Severe iron deficiency anemia (hemoglobin concentration of 90–100 g/L) in pregnancy is related to both impaired fetal and maternal health (Beard, 2000). However there is a great deal of debate over whether it is actually anemia that contributes to mortality or morbidity or other associated factors. A large Indonesian study (Chi, Agoestina, & Harbin, 1981) demonstrated that the maternal mortality rate for pregnant women with hemoglobin less than 10 gram per dl was 70 per 10000 deliveries when compared to those with hemoglobin more than 10 gram per dl wherein the rates were 19. 7 per 10000 deliveries.
As far as the baby is concerned, maternal anemia leads to low birth weight in the baby. This occurs due to chronic hypoxia. But even high hemoglobin is not good for the baby. Studies have shown that there is a U-shaped association between maternal hemoglobin concentrations and birth weight (Murphy et al, 1986). There is an increased risk for infants whose mothers have either a very low or a very high hemoglobin concentration. Hemoglobin values higher than 13. 5gram per dl can lead to poor plasma volume expansion, which is also a risk for low birth weight (Steer, 2000, qtd. in Allen 2000).
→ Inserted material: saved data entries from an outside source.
(** A proposal whose deposits did not suffice in time. *)
Definition inactive_step p : M (GovState X K) unit :=
  _ ← DeleteProposal (Pp_ProposalID p);
  DistributeDeposits (Pp_ProposalID p).
Record dropped p s s' : Prop := {
  dr_inv : gov_inv s';
  dr_counts : counts (gv_staking s');
  dr_inactive x : x ∈ gs_inactive (gv_gov s') ↔ x ∈ gs_inactive (gv_gov s) ∧ x ≠ (Pp_DepositEndTime p, Pp_ProposalID p);
  dr_gone : gs_proposals (gv_gov s') = delete (Pp_ProposalID p) (gs_proposals (gv_gov s)) }.
Lemma wp_inactive_step p s :
  gov_inv s → counts (gv_staking s) → gs_proposals (gv_gov s) !! Pp_ProposalID p = Some p →
  Pp_Status p = StatusDepositPeriod → wp fails (inactive_step p) s (λ _, dropped p s).
Proof.
  intros [I B] Hc Hp Hst. unfold inactive_step. set (id := Pp_ProposalID p) in *.
  set (g1 := gs_set_proposals (delete id) (gs_set_active (λ q, q ∖ {[ (Pp_VotingEndTime p, id) ]})
    (gs_set_inactive (λ q, q ∖ {[ (Pp_DepositEndTime p, id) ]}) (gv_gov s)))).
  eapply wp_bind_run.
  { unfold DeleteProposal. rewrite (M_bind_run _ _ _ _ _ (eq_refl : GetProposal id s = (Ok _, s))), Hp.
    reflexivity. }
  change (gv_set_gov _ _) with (gv_set_gov g1 s). eapply wp_mono; [apply (wp_settle true); [right|exact Hc]|].
  { split; [|exact B]. intros i a d Hd. by destruct (si_deposit _ I _ _ _ Hd). }
  intros u s2 [Hpd Hc2]. pose proof (pd_gov _ _ _ _ Hpd) as Hg. cbn in Hg.
  assert (∀ t, (t, id) ∈ gs_active (gv_gov s) → False) as Hna
    by (intros t (q & Hq & Hs & _)%(si_active _ I); congruence).
  assert (∀ x, x ∈ gs_inactive (gv_gov s2) ↔ x ∈ gs_inactive (gv_gov s) ∧ x ≠ (Pp_DepositEndTime p, id)) as Hi.
  { intros x. rewrite Hg. cbn. by rewrite elem_of_difference, not_elem_of_singleton. }
  split; [split|..].
  - eapply (store_updated id); [|exact I]. rewrite Hg in *. split; cbn.
    + done.
    + intros i Hne. by rewrite lookup_delete_ne.
    + intros [q Hq]. by rewrite lookup_delete_eq in Hq.
    + intros q Hq. by rewrite lookup_delete_eq in Hq.
    + intros i a Hne. apply option_eq. intros d. rewrite without_lookup. tauto.
    + intros a d. rewrite without_lookup. by intros [_ ?].
    + done.
    + intros a v [_ _ _ (q & Hq & Hs)]%(si_vote _ I). congruence.
    + split; intros t; [intros i Hne; set_solver|].
      rewrite lookup_delete_eq, elem_of_difference, not_elem_of_singleton. split; [|naive_solver].
      intros [(q & Hq & _ & <-)%(si_inactive _ I) Hne]. congruence.
    + split; intros t; [intros i Hne; set_solver|]. rewrite lookup_delete_eq. split; [|naive_solver].
      intros [Ha _]%elem_of_difference. by apply Hna in Ha.
    + intros h i Hw. left. split; [|done]. intros ->. apply (si_waiting _ I) in Hw as (q & Hq & Hs). destruct Hs. left. congruence.
  - rewrite Hg. apply Hpd.
  - exact Hc2.
  - done.
  - by rewrite Hg.
Qed.

Lemma wp_handleInActive ctx s :
  gov_inv s → counts (gv_staking s) →
  wp fails (handleInActiveProposals ctx) s (λ _ s', gov_inv s' ∧ counts (gv_staking s') ∧
    pending (BlockTime ctx) (gs_inactive (gv_gov s')) []).
Proof.
  intros I Hc. unfold handleInActiveProposals, iterateQueue. wp_run.
  apply (wp_for_each _ _ (λ l s', gov_inv s' ∧ counts (gv_staking s') ∧ pending (BlockTime ctx) (gs_inactive (gv_gov s')) l));
    [|split_and!; try done; by apply pending_start].
  intros [t id] l s1 (I1 & Hc1 & Hl).
  assert ((t, id) ∈ gs_inactive (gv_gov s1)) as Hin by (by apply (proj2 Hl (t, id)); left).
  apply (si_inactive _ (proj1 I1)) in Hin as (p & Hp & Hst & <-).
  destruct (si_proposal _ (proj1 I1) _ _ Hp) as [<- _ _ _].
  eapply wp_bind_run; [reflexivity|]. cbn [snd]. rewrite Hp.
  eapply wp_mono; [by apply wp_inactive_step|]. intros u s2 D. cbn beta in D. split; [apply D|]. split; [apply D|].
  eapply pending_next; [exact Hl|apply D].
Qed.
Lemma wp_gov_EndBlocker ctx s :
  gov_inv s → counts (gv_staking s) → wp fails (gov_EndBlocker ctx) s (λ _, active_loop (BlockTime ctx) []).
Proof.
  intros I Hc. unfold gov_EndBlocker. eapply wp_bind_mono; [by apply wp_handleWaiting|]. intros u1 s1 (I1 & Hc1).
  eapply wp_bind_mono; [by apply wp_handleInActive|]. intros u2 s2 (I2 & Hc2 & Hi). by apply wp_handleActive.
Qed.
End Decide.

(** Nothing has to be asked if the code may fail. *)
Lemma wp_True {S A} (m : M S A) t Q : (∀ a t', m t = (Ok a, t') → Q a t') → wp True m t Q.
Proof. unfold wp. destruct (m t) as [[]]; auto. Qed.
Lemma returning_partial : returning True (λ _, True).
Proof.
  split; try done.
  - intros path ph ctx c s _ _. by apply wp_True.
  - intros d t Hk _ _ _ _. apply wp_True. intros u k' E. apply law_ModuleToAccount in E as (_ & addr & Ha & Hm).
    rewrite (gl_gov gov (fee := fee)) in Ha. by injection Ha as <-.
  - intros d t Hk _ _ _ _. apply wp_True. intros u k' E. apply law_ModuleToModule in E as (b1 & b2 & H1 & H2 & Hm).
    rewrite (gl_gov gov (fee := fee)) in H1. rewrite (gl_fee gov (fee := fee)) in H2. by injection H1 as <-; injection H2 as <-.
Qed.
Lemma infos_keys f ch : NoDup (entry_with f ch <$> B).*1.
Proof. rewrite <- list_fmap_compose. exact HB. Qed.
Lemma infos_lookup f ch a i :
  infos f ch !! a = Some i ↔ ∃ v, v ∈ B ∧ a = Va_OperatorAddress v ∧ i = info_with (f a) (ch a) v.
Proof.
  unfold infos. rewrite <- elem_of_list_to_map by apply infos_keys. rewrite list_elem_of_fmap. split.
  - intros (v & E & Hv). injection E as -> ->. eauto.
  - intros (v & Hv & -> & ->). by exists v.
Qed.
Lemma infos_None f ch a : infos f ch !! a = None ↔ a ∉ seats B.
Proof.
  unfold infos. rewrite <- not_elem_of_list_to_map, <- list_fmap_compose. done.
Qed.
Lemma seat_unique v w : v ∈ B → w ∈ B → Va_OperatorAddress v = Va_OperatorAddress w → v = w.
Proof.
  intros Hv Hw E. assert (infos (λ _, 0) (λ _, OptionEmpty) !! Va_OperatorAddress v =
    Some (info_with 0 OptionEmpty v)) as E1 by (apply infos_lookup; eauto).
  assert (v ∈ B ∧ w ∈ B) as [[i Hi]%list_elem_of_lookup [j Hj]%list_elem_of_lookup] by done.
  assert (i = j) as <- by (eapply NoDup_lookup; [exact HB|unfold seats; by rewrite list_lookup_fmap, Hi|
    unfold seats; rewrite list_lookup_fmap, Hj; cbn; by f_equal]).
  congruence.
Qed.
Lemma infos_insert f f' ch ch' v :
  v ∈ B →
  (∀ a, a ≠ Va_OperatorAddress v → f' a = f a ∧ ch' a = ch a) →
  <[Va_OperatorAddress v := info_with (f' (Va_OperatorAddress v)) (ch' (Va_OperatorAddress v)) v]> (infos f ch)
  = infos f' ch'.
Proof.
  intros Hv Hf. apply map_eq. intros a. apply option_eq. intros i.
  rewrite lookup_insert_Some, !infos_lookup. split.
  - intros [[<- <-]|[Hne (w & Hw & -> & ->)]]; [by exists v|]. destruct (Hf (Va_OperatorAddress w)) as [-> ->]; eauto.
  - intros (w & Hw & -> & ->). destruct (decide (Va_OperatorAddress v = Va_OperatorAddress w)) as [E|Hne].
    + left. split; [done|]. by rewrite (seat_unique v w).
    + right. split; [done|]. destruct (Hf (Va_OperatorAddress w)) as [-> ->]; eauto.
Qed.
Lemma govValidators_infos : govValidators B = infos (λ _, 0) (λ _, OptionEmpty).
Proof.
  unfold govValidators, infos. assert (∀ m : gmap string validatorGovInfo, foldl (λ m v, <[Va_OperatorAddress v := newValidatorGovInfo v]> m) m B
    = (list_to_map (entry_with (λ _, 0) (λ _, OptionEmpty) <$> B) : gmap string validatorGovInfo) ∪ m) as E.
  { revert HB. unfold seats. induction B as [|v l IH]; intros Hd m; [by rewrite left_id_L by apply _|].
    inversion Hd as [|? ? Hn Hd']; subst. cbn [foldl]. rewrite IH by done. rewrite fmap_cons. cbn.
    rewrite <- insert_union_r, insert_union_l; [done|]. apply not_elem_of_list_to_map. by rewrite <- list_fmap_compose. }
  by rewrite E, right_id_L by apply _.
Qed.

(** The sum over seats when one of them gains. *)
Lemma over_one f f' a x :
  a ∈ seats B → (∀ b, b ≠ a → f' b = f b) → f' a = f a + x → over f' = over f + x.
Proof.
  unfold over. induction HB as [|b l Hn Hd IH]; [by intros ?%not_elem_of_nil|].
  intros Ha Hf E. rewrite !sum_over_cons. apply elem_of_cons in Ha as [->|Ha].
  - rewrite (sum_over_ext f' f); [lia|]. intros b' Hb. apply Hf. by intros ->.
  - rewrite (Hf b) by (by intros ->). rewrite IH by done. lia.
Qed.
Lemma over_ext f f' : (∀ a, a ∈ seats B → f' a = f a) → over f' = over f.
Proof. apply sum_over_ext. Qed.

(** The variables of the code when [δ] was voted with by delegators. *)
Definition ducted δ (a : string) : Z := all4 (λ o, δ o a).
Record cinv δ ch c : Prop := {
  ci_validators : ct_validators c = infos (ducted δ) ch;
  ci_results o : ValidVoteOption o = true → ct_results c !! o = Some (over (δ o));
  ci_total : ct_totalVotedPower c = over (ducted δ);
  ci_power : ct_totalPower c = 0;
  ci_voter : ct_voterPower c = 0 }.

Lemma infos_ext f f' ch ch' :
  (∀ a, a ∈ seats B → f' a = f a ∧ ch' a = ch a) → infos f' ch' = infos f ch.
Proof.
  intros E. unfold infos. f_equal. apply list_fmap_ext. intros i v Hv. unfold entry_with.
  destruct (E (Va_OperatorAddress v)) as [-> ->]; [|done]. apply list_elem_of_fmap. exists v. split; [done|].
  by eapply list_elem_of_lookup_2.
Qed.
Lemma cinv_ext δ δ' ch ch' c :
  (∀ a, a ∈ seats B → (∀ o, δ' o a = δ o a) ∧ ch' a = ch a) → cinv δ ch c → cinv δ' ch' c.
Proof.
  intros E [C1 C2 C3 C4 C5].
  assert (∀ a, a ∈ seats B → ducted δ' a = ducted δ a) as Ed.
  { intros a Ha. apply all4_ext, (E a Ha). }
  split; [|intros o Ho|..]; try done.
  - rewrite C1. symmetry. apply infos_ext. intros a Ha. split; [by apply Ed|apply (E a Ha)].
  - rewrite C2 by done. f_equal. symmetry. apply over_ext. intros a Ha. apply (E a Ha).
  - rewrite C3. symmetry. by apply over_ext.
Qed.

Definition plus (o : VoteOption) (g : string → Z) δ : VoteOption → string → Z :=
  λ p a, δ p a + if o =? p then g a else 0.
Definition only (a : string) (x : Z) (b : string) : Z := if decide (b = a) then x else 0.
Lemma ducted_plus o g δ a : ValidVoteOption o = true → ducted (plus o g δ) a = ducted δ a + g a.
Proof. apply (all4_one (λ p, δ p a)). Qed.
(** ** Validators and periods *)

Section Periods.
Context `{StakingConfig}.

Definition CheckDistributionProposalValid (ctx : Ctx) (s : Distr) : bool :=
  HigherThanVenus2 (BlockHeight ctx) && CheckInitExistedValidatorFlag s.

Definition initializeValidatorDistrProposal (v : Validator) : M Distr unit :=
  _ ← SetValidatorHistoricalRewards (Va_OperatorAddress v) 0 (mkHistorical [] 1);
  _ ← SetValidatorCurrentRewards (Va_OperatorAddress v) (mkCurrent [] 1);
  _ ← SetValidatorAccumulatedCommission (Va_OperatorAddress v) [];
  SetValidatorOutstandingRewards (Va_OperatorAddress v) [].
Definition initializeValidator (ctx : Ctx) (v : Validator) : M Distr unit :=
  valid ← gets (CheckDistributionProposalValid ctx);
  if (valid : bool) then initializeValidatorDistrProposal v
  else SetValidatorAccumulatedCommission (Va_OperatorAddress v) [].
Definition initExistedValidatorForDistrProposal (v : Validator) : M Distr unit :=
  has ← gets (HasValidatorOutstandingRewards (Va_OperatorAddress v));
  if (has : bool) then mret ()
  else
    _ ← SetValidatorHistoricalRewards (Va_OperatorAddress v) 0 (mkHistorical [] 2);
    _ ← SetValidatorCurrentRewards (Va_OperatorAddress v) (mkCurrent [] 1);
    commission ← GetValidatorAccumulatedCommission (Va_OperatorAddress v);
    SetValidatorOutstandingRewards (Va_OperatorAddress v) commission.

Definition incrementReferenceCount (valAddr : string) (period : Z) : M Distr unit :=
  h ← GetValidatorHistoricalRewards valAddr period;
  _ ← panic_if (Hr_ReferenceCount h >? 2) "reference count should never exceed 2";
  SetValidatorHistoricalRewards valAddr period
    (mkHistorical (Hr_CumulativeRewardRatio h) (Hr_ReferenceCount h + 1)).
Definition decrementReferenceCount (valAddr : string) (period : Z) : M Distr unit :=
  h ← GetValidatorHistoricalRewards valAddr period;
  _ ← panic_if (Hr_ReferenceCount h =? 0) "cannot set negative reference count";
  let count := Hr_ReferenceCount h - 1 in
  if count =? 0 then DeleteValidatorHistoricalReward valAddr period
  else SetValidatorHistoricalRewards valAddr period (mkHistorical (Hr_CumulativeRewardRatio h) count).

Definition incrementValidatorPeriod (ctx : Ctx) (v : Validator) : M Distr Z :=
  valid ← gets (CheckDistributionProposalValid ctx);
  if negb valid then mret 0 else
  let operator := Va_OperatorAddress v in
  rewards ← GetValidatorCurrentRewards operator;
  current ←
    (if Dec_IsZero (Va_DelegatorShares v) then
       communityPool ← GetFeePool;
       outstanding ← GetValidatorOutstandingRewards operator;
       communityPool ← lift (DecCoins_Add communityPool (Cr_Rewards rewards));
       outstanding ← lift (DecCoins_Sub outstanding (Cr_Rewards rewards));
       _ ← SetFeePool communityPool;
       _ ← SetValidatorOutstandingRewards operator outstanding;
       mret []
     else lift (DecCoins_QuoDecTruncate (Cr_Rewards rewards) (Va_DelegatorShares v)));
  historical ← GetValidatorHistoricalRewards operator (Cr_Period rewards - 1);
  _ ← decrementReferenceCount operator (Cr_Period rewards - 1);
  ratio ← lift (DecCoins_Add (Hr_CumulativeRewardRatio historical) current);
  _ ← SetValidatorHistoricalRewards operator (Cr_Period rewards) (mkHistorical ratio 1);
  _ ← SetValidatorCurrentRewards operator (mkCurrent [] (Cr_Period rewards + 1));
  mret (Cr_Period rewards).

(** ** Delegations *)

Definition initializeDelegation (ctx : Ctx) (t : Stakes) (val del : string) : M Distr unit :=
  valid ← gets (CheckDistributionProposalValid ctx);
  if negb valid then mret () else
  c ← GetValidatorCurrentRewards val;
  let previousPeriod := Cr_Period c - 1 in
  _ ← incrementReferenceCount val previousPeriod;
  delegation ← deref (st_delegators t !! del);
  SetDelegatorStartingInfo val del (mkStarting previousPeriod (De_Shares delegation) (BlockHeight ctx)).

Definition initExistedDelegationStartInfo (ctx : Ctx) (v : Validator) (del : Delegator) : M Distr unit :=
  valid ← gets (CheckDistributionProposalValid ctx);
  if negb valid then mret () else
  _ ← incrementReferenceCount (Va_OperatorAddress v) 0;
  SetDelegatorStartingInfo (Va_OperatorAddress v) (De_DelegatorAddress del) (mkStarting 0 (De_Shares del) 0).

Definition calculateDelegationRewardsBetween (v : Validator) (startingPeriod endingPeriod : Z) (stake : Dec)
    : M Distr (list DecCoin) :=
  _ ← panic_if (startingPeriod >? endingPeriod) "startingPeriod cannot be greater than endingPeriod";
  _ ← panic_if (Dec_IsNegative stake) "stake should not be negative";
  starting ← GetValidatorHistoricalRewards (Va_OperatorAddress v) startingPeriod;
  ending ← GetValidatorHistoricalRewards (Va_OperatorAddress v) endingPeriod;
  difference ← lift (DecCoins_Sub (Hr_CumulativeRewardRatio ending) (Hr_CumulativeRewardRatio starting));
  _ ← panic_if (DecCoins_IsAnyNegative difference) "negative rewards should not be possible";
  lift (DecCoins_MulDecTruncate difference stake).
Definition calculateDelegationRewards (ctx : Ctx) (t : Stakes) (v : Validator) (delAddr : string) (endingPeriod : Z)
    : M Distr (list DecCoin) :=
  del ← deref (st_delegators t !! delAddr);
  startingInfo ← GetDelegatorStartingInfo (Va_OperatorAddress v) (De_DelegatorAddress del);
  if Sf_Height startingInfo =? BlockHeight ctx then mret []
  else
    let stake := Sf_Stake startingInfo in
    _ ← panic_if (Dec_GT stake (De_Shares del)) "calculated final stake for delegator greater than current stake";
    rewards ← calculateDelegationRewardsBetween v (Sf_PreviousPeriod startingInfo) endingPeriod stake;
    lift (DecCoins_Add [] rewards).

(** The start of a withdrawal, and of a query: who has voted since before the
    switch gets a starting point, and the period ends. *)
Definition ensureStartingInfo (ctx : Ctx) (t : Stakes) (v : Validator) (delAddr : string) : M Distr unit :=
  has ← gets (HasDelegatorStartingInfo (Va_OperatorAddress v) delAddr);
  if (has : bool) then mret ()
  else
    del ← deref (st_delegators t !! delAddr);
    _ ← guard_not (Dec_IsZero (De_Shares del)) "ErrCodeZeroDelegationShares";
    initExistedDelegationStartInfo ctx v del.
End Periods.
In a study by Murphy et al (1986), the researchers reported that mothers with hemoglobin range 10. 4-13. 2 g/dl in the first 2 trimesters fared best in pregnancy. Maternal anemia in early pregnancy (first and second trimester) can lead to preterm delivery (Allen, 2000). Anemia in third trimester usually does not affect the pregnancy. This probably is because in the third trimester there is a higher hemoglobin concentration reflecting poor plasma volume expansion. Thus there is an inability to discriminate between low hemoglobin caused by iron deficiency from that caused by plasma volume expansion (Allen, 2000).
Murphy et al (1986) reported that women who were diagnosed to be anemic at 13 to 24 weeks of gestation had about one and half times increased risk of preterm delivery, low birth weight baby and perinatal mortality. Similar reports were demonstrated by Klebanoff et al (qtd. in Allen, 2000). There is also an association between maternal anemia and lower infant Apgar scores. This is evident from the study by Rusia et al (1995) (qtd. in Allen, 2000), wherein better Apgar scores and lower risk of birth asphyxia were seen in babies born to mothers with higher hemoglobin concentrations in the first stage of labor.
Another study from Jamaica reported that mortality in the first year of life increased by 50% for those infants whose mothers had not been given iron supplements during pregnancy (Greenwood et al, 1994, qtd. in Allen, 2000). Studies in animals have shown that iron deficiency leads to alterations in brain iron content, distribution, and metabolism in the perinatal and postnatal period (Beard, 2000), thus stressing the need for importance of adequate iron stores in the pregnant mother.